>>>>
(* ===== verification/CniStub.v ===== *)
(** * e2e-test/cni-stub: the plugin stub

    In the end-to-end tests this command plays the plugin for a number of pods of a
    host: [cni.go] writes the configuration of a network, reads it back, and for every
    pod selects interfaces and requests addresses from the daemon, each with a bounded
    number of attempts, or gives the addresses back; [exec/selector.go] and
    [exec/ipam.go] have the requests. *)

From S2P Require Import Prelude GoLib GoText Json JsonSpec Types Selector Messages Cni Ipam.
Import Json.

Definition podNamePrefix : string := "pod".
Definition podNamespace : string := "default".
Definition maxTry : nat := 5.
Definition POOL_NETWORK_ADDRESSES : list string := ["10.0.0.0/16"; "10.1.0.0/16"].

(** ** The configuration as text *)

(** a line break and two or three tabulators *)
Definition nl2 : string := String (chr 10) (String (chr 9) (String (chr 9) "")).
Definition nl3 : string := nl2 +:+ String (chr 9) "".

(** "key": *)
Definition key (k : string) : string := quoted k +:+ ": ".

Definition getConfig (daemonIP : string) (daemonPort : Z) : string :=
  let masterNets := print (JStrs POOL_NETWORK_ADDRESSES) in
  let ipamValue :=
    key "ipam" +:+ "{" +:+
      nl2 +:+ key "type" +:+ quoted "multi-nic-ipam" +:+ "," +:+
      nl2 +:+ key "hostBlock" +:+ "8," +:+
      nl2 +:+ key "interfaceBlock" +:+ "2," +:+
      nl2 +:+ key "daemonIP" +:+ quoted daemonIP +:+ "," +:+
      nl2 +:+ key "daemonPort" +:+ Strconv.Itoa daemonPort +:+
      nl2 +:+ "}," +:+
    nl2 +:+ key "multiNICIPAM" +:+ "true," in
  "{ " +:+
    nl2 +:+ key "cniVersion" +:+ quoted "0.3.0" +:+ ", " +:+
    nl2 +:+ key "name" +:+ quoted "multi-nic-sample" +:+ "," +:+
    nl2 +:+ key "type" +:+ quoted "multi-nic" +:+ "," +:+
    nl2 +:+ key "plugin" +:+ "{" +:+
      nl3 +:+ key "cniVersion" +:+ quoted "0.3.0" +:+ "," +:+
      nl3 +:+ key "type" +:+ quoted "ipvlan" +:+ "," +:+
      nl3 +:+ key "mode" +:+ quoted "l3" +:+
    nl2 +:+ "}," +:+
    nl2 +:+ key "vlanMode" +:+ quoted "l3" +:+ "," +:+
    nl2 +:+ ipamValue +:+
    nl2 +:+ key "daemonIP" +:+ quoted daemonIP +:+ "," +:+
    nl2 +:+ key "daemonPort" +:+ Strconv.Itoa daemonPort +:+ "," +:+
    nl2 +:+ key "subnet" +:+ quoted "192.168.0.0/16" +:+ "," +:+
    nl2 +:+ key "masterNets" +:+ masterNets +:+
    nl2 +:+ "}".

Section stub.
Context `{CniLib} {W : Type} `{Http W}.
Context (json_err : string → string).

Record NetConf := mkConf {
  sc_NetConf : net_conf;
  sc_MainPlugin : option (gmap string json);
  sc_Subnet : string;
  sc_MasterNetAddrs : list string;
  sc_DeviceIDs : list string;
  sc_Masters : list string;
  sc_IsMultiNICIPAM : bool;
  sc_DaemonIP : string;
  sc_DaemonPort : Z;
  sc_Args : option (option NicArgs)
}.

Definition zero_conf : NetConf := mkConf empty_netconf None "" [] [] [] false "" 0 None.

Definition conf_fields : fields NetConf := [
  field "plugin" (dec_map JNull dec_any) sc_MainPlugin
    (λ x '(mkConf c _ s a d m i p q g), mkConf c x s a d m i p q g);
  field "subnet" dec_string sc_Subnet
    (λ x '(mkConf c l _ a d m i p q g), mkConf c l x a d m i p q g);
  field "masterNets" (dec_slice "" dec_string) sc_MasterNetAddrs
    (λ x '(mkConf c l s _ d m i p q g), mkConf c l s x d m i p q g);
  field "deviceIDs" (dec_slice "" dec_string) sc_DeviceIDs
    (λ x '(mkConf c l s a _ m i p q g), mkConf c l s a x m i p q g);
  field "masters" (dec_slice "" dec_string) sc_Masters
    (λ x '(mkConf c l s a d _ i p q g), mkConf c l s a d x i p q g);
  field "multiNICIPAM" dec_bool sc_IsMultiNICIPAM
    (λ x '(mkConf c l s a d m _ p q g), mkConf c l s a d m x p q g);
  field "daemonIP" dec_string sc_DaemonIP
    (λ x '(mkConf c l s a d m i _ q g), mkConf c l s a d m i x q g);
  field "daemonPort" dec_int sc_DaemonPort
    (λ x '(mkConf c l s a d m i p _ g), mkConf c l s a d m i p x g);
  field "args"
    (dec_ptr None (dec_struct [field "cni" (dec_ptr w_zero w_dec) id (λ x _, x)]))
    sc_Args (λ x '(mkConf c l s a d m i p q _), mkConf c l s a d m i p q x)]
  ++ embed sc_NetConf (λ x '(mkConf _ l s a d m i p q g), mkConf x l s a d m i p q g) netconf_fields.

Definition dec_conf : decoder NetConf := dec_struct conf_fields.

(** ** exec/selector.go, exec/ipam.go *)

Definition SelectNICs (w : W) (daemonIP : string) (daemonPort : Z)
    (podName podNamespace hostName defName : string) (nicSet : NicArgs) (masterNets : list string)
    : W * (NICSelectResponse * option string) :=
  let daemonPort := if daemonPort =? 0 then 11000 else daemonPort in
  let daemonIP := if bool_decide (daemonIP = "") then "localhost" else daemonIP in
  post_message json_err w (daemon_address daemonIP daemonPort "select")
    (mkNICRequest podName podNamespace hostName defName masterNets nicSet)
    (λ r, bool_decide (np_Masters r = [])).

(** no default address and port *)
Definition RequestIP (w : W) (daemonIP : string) (daemonPort : Z)
    (podName podNamespace hostName defName : string) (masters : list string)
    : W * (list IPResponse * option string) :=
  post_message json_err w (daemon_address daemonIP daemonPort "allocate")
    (mkIPRequest podName podNamespace hostName defName masters) (λ r, bool_decide (r = [])).

(** the answer is not read *)
Definition Deallocate (w : W) (daemonIP : string) (daemonPort : Z)
    (podName podNamespace hostName defName : string) : W * option string :=
  let request := mkIPRequest podName podNamespace hostName defName [] in
  let '(w, res) := post w (daemon_address daemonIP daemonPort "deallocate") (print (w_json request)) in
  (w, match res with
      | PostFail e => Some ("post fail: " +:+ e)
      | Response code status _ => if negb (code =? 200) then Some status else None
      end).

(** ** cni.go *)

Definition pod_name (hostName : string) (i : Z) : string :=
  podNamePrefix +:+ "-" +:+ hostName +:+ "-" +:+ Strconv.Itoa i.

(** [%v] of an error *)
Definition error_text (err : option string) : string := default "<nil>" err.

(** [more] attempts follow the first one: it is [maxTry + 1 - tried] *)
Fixpoint select_loop (more : nat) (w : W) (n : NetConf) (podName hostName : string)
    : W * (NICSelectResponse + string) :=
  let '(w, (response, err)) :=
    SelectNICs w (sc_DaemonIP n) (sc_DaemonPort n) podName podNamespace hostName
      (nc_Name (sc_NetConf n)) (mkNicArgs 0 [] "" "") (sc_MasterNetAddrs n) in
  if bool_decide (np_Masters response = []) || negb (bool_decide (err = None)) then
    match more with
    | O => (w, inr ("Failed to select NIC: " +:+ Strconv.Itoa (Z.of_nat (length (np_Masters response)))
                    +:+ ", " +:+ error_text err))
    | S more => select_loop more w n podName hostName
    end
  else (w, inl response).

Fixpoint request_loop (more : nat) (w : W) (n : NetConf) (podName hostName : string)
    (masters : list string) : W * option string :=
  let '(w, (ipResponses, err)) :=
    RequestIP w (sc_DaemonIP n) (sc_DaemonPort n) podName podNamespace hostName
      (nc_Name (sc_NetConf n)) masters in
  if bool_decide (ipResponses = []) || negb (bool_decide (err = None)) then
    match more with
    | O => (w, Some ("Failed to allocate IP: " +:+ Strconv.Itoa (Z.of_nat (length ipResponses))
                     +:+ ", " +:+ error_text err))
    | S more => request_loop more w n podName hostName masters
    end
  else (w, None).

(** [tried] starts at 1 and the loop gives up when it is above [maxTry] *)
Definition create_pod (w : W) (n : NetConf) (podName hostName : string) : W * option string :=
  let '(w, selected) := select_loop maxTry w n podName hostName in
  match selected with
  | inr e => (w, Some e)
  | inl response => request_loop maxTry w n podName hostName (np_Masters response)
  end.

Fixpoint create_pods (numOfPod : nat) (i : Z) (w : W) (n : NetConf) (hostName : string)
    : W * option string :=
  match numOfPod with
  | O => (w, None)
  | S numOfPod =>
      let '(w, err) := create_pod w n (pod_name hostName i) hostName in
      match err with
      | Some e => (w, Some e)
      | None => create_pods numOfPod (i + 1) w n hostName
      end
  end.

Definition on_pod_create (w : W) (startI numOfPod : Z) (hostName daemonIP : string) (daemonPort : Z)
    : W * option string :=
  let conf := getConfig daemonIP daemonPort in
  match Unmarshal dec_conf conf zero_conf with
  | (_, false) => (w, Some (json_err conf))
  | (n, true) => create_pods (Z.to_nat (i64 (startI + numOfPod) - startI)) startI w n hostName
  end.

(** errors of the requests are dropped *)
Fixpoint delete_pods (numOfPod : nat) (i : Z) (w : W) (n : NetConf) (hostName : string) : W :=
  match numOfPod with
  | O => w
  | S numOfPod =>
      let '(w, _) := Deallocate w (sc_DaemonIP n) (sc_DaemonPort n) (pod_name hostName i) podNamespace
                       hostName (nc_Name (sc_NetConf n)) in
      delete_pods numOfPod (i + 1) w n hostName
  end.

Definition on_pod_delete (w : W) (startI numOfPod : Z) (hostName daemonIP : string) (daemonPort : Z)
    : W * option string :=
  let conf := getConfig daemonIP daemonPort in
  match Unmarshal dec_conf conf zero_conf with
  | (_, false) => (w, Some (json_err conf))
  | (n, true) => (delete_pods (Z.to_nat (i64 (startI + numOfPod) - startI)) startI w n hostName, None)
  end.

(** the flags of the command *)
Record Flags := mkFlags {
  fl_Cmd : string;
  fl_StartI : Z;
  fl_NumOfPod : Z;
  fl_HostName : string;
  fl_DaemonIP : string;
  fl_DaemonPort : Z
}.

(** what is logged as a failure *)
Definition main (f : Flags) (w : W) : W * option string :=
  let run := if bool_decide (fl_Cmd f = "add") then Some on_pod_create
             else if bool_decide (fl_Cmd f = "delete") then Some on_pod_delete else None in
  match run with
  | None => (w, None)
  | Some run => run w (fl_StartI f) (fl_NumOfPod f) (fl_HostName f) (fl_DaemonIP f) (fl_DaemonPort f)
  end.
End stub.

Arguments NetConf {_}.

(** the text is read as meant *)
Example getConfig_ex :
  let '(n, ok) := Unmarshal (dec_conf (H := cni_plain)) (getConfig "172.17.0.2" 11000) zero_conf in
  ok = true ∧ sc_DaemonIP n = "172.17.0.2" ∧ sc_DaemonPort n = 11000 ∧
  nc_Name (sc_NetConf n) = "multi-nic-sample" ∧ sc_MasterNetAddrs n = POOL_NETWORK_ADDRESSES.
Proof. vm_compute. done. Qed.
<<<<
Required action: Scan the records above for the lines holding "Fixpoint select_loop (more" and "(nc_Name (sc_NetConf n)) masters in". Transcribe those two and every line between them word for word, and no others.

Response to the exercise:
Fixpoint select_loop (more : nat) (w : W) (n : NetConf) (podName hostName : string)
    : W * (NICSelectResponse + string) :=
  let '(w, (response, err)) :=
    SelectNICs w (sc_DaemonIP n) (sc_DaemonPort n) podName podNamespace hostName
      (nc_Name (sc_NetConf n)) (mkNicArgs 0 [] "" "") (sc_MasterNetAddrs n) in
  if bool_decide (np_Masters response = []) || negb (bool_decide (err = None)) then
    match more with
    | O => (w, inr ("Failed to select NIC: " +:+ Strconv.Itoa (Z.of_nat (length (np_Masters response)))
                    +:+ ", " +:+ error_text err))
    | S more => select_loop more w n podName hostName
    end
  else (w, inl response).

Fixpoint request_loop (more : nat) (w : W) (n : NetConf) (podName hostName : string)
    (masters : list string) : W * option string :=
  let '(w, (ipResponses, err)) :=
    RequestIP w (sc_DaemonIP n) (sc_DaemonPort n) podName podNamespace hostName
      (nc_Name (sc_NetConf n)) masters in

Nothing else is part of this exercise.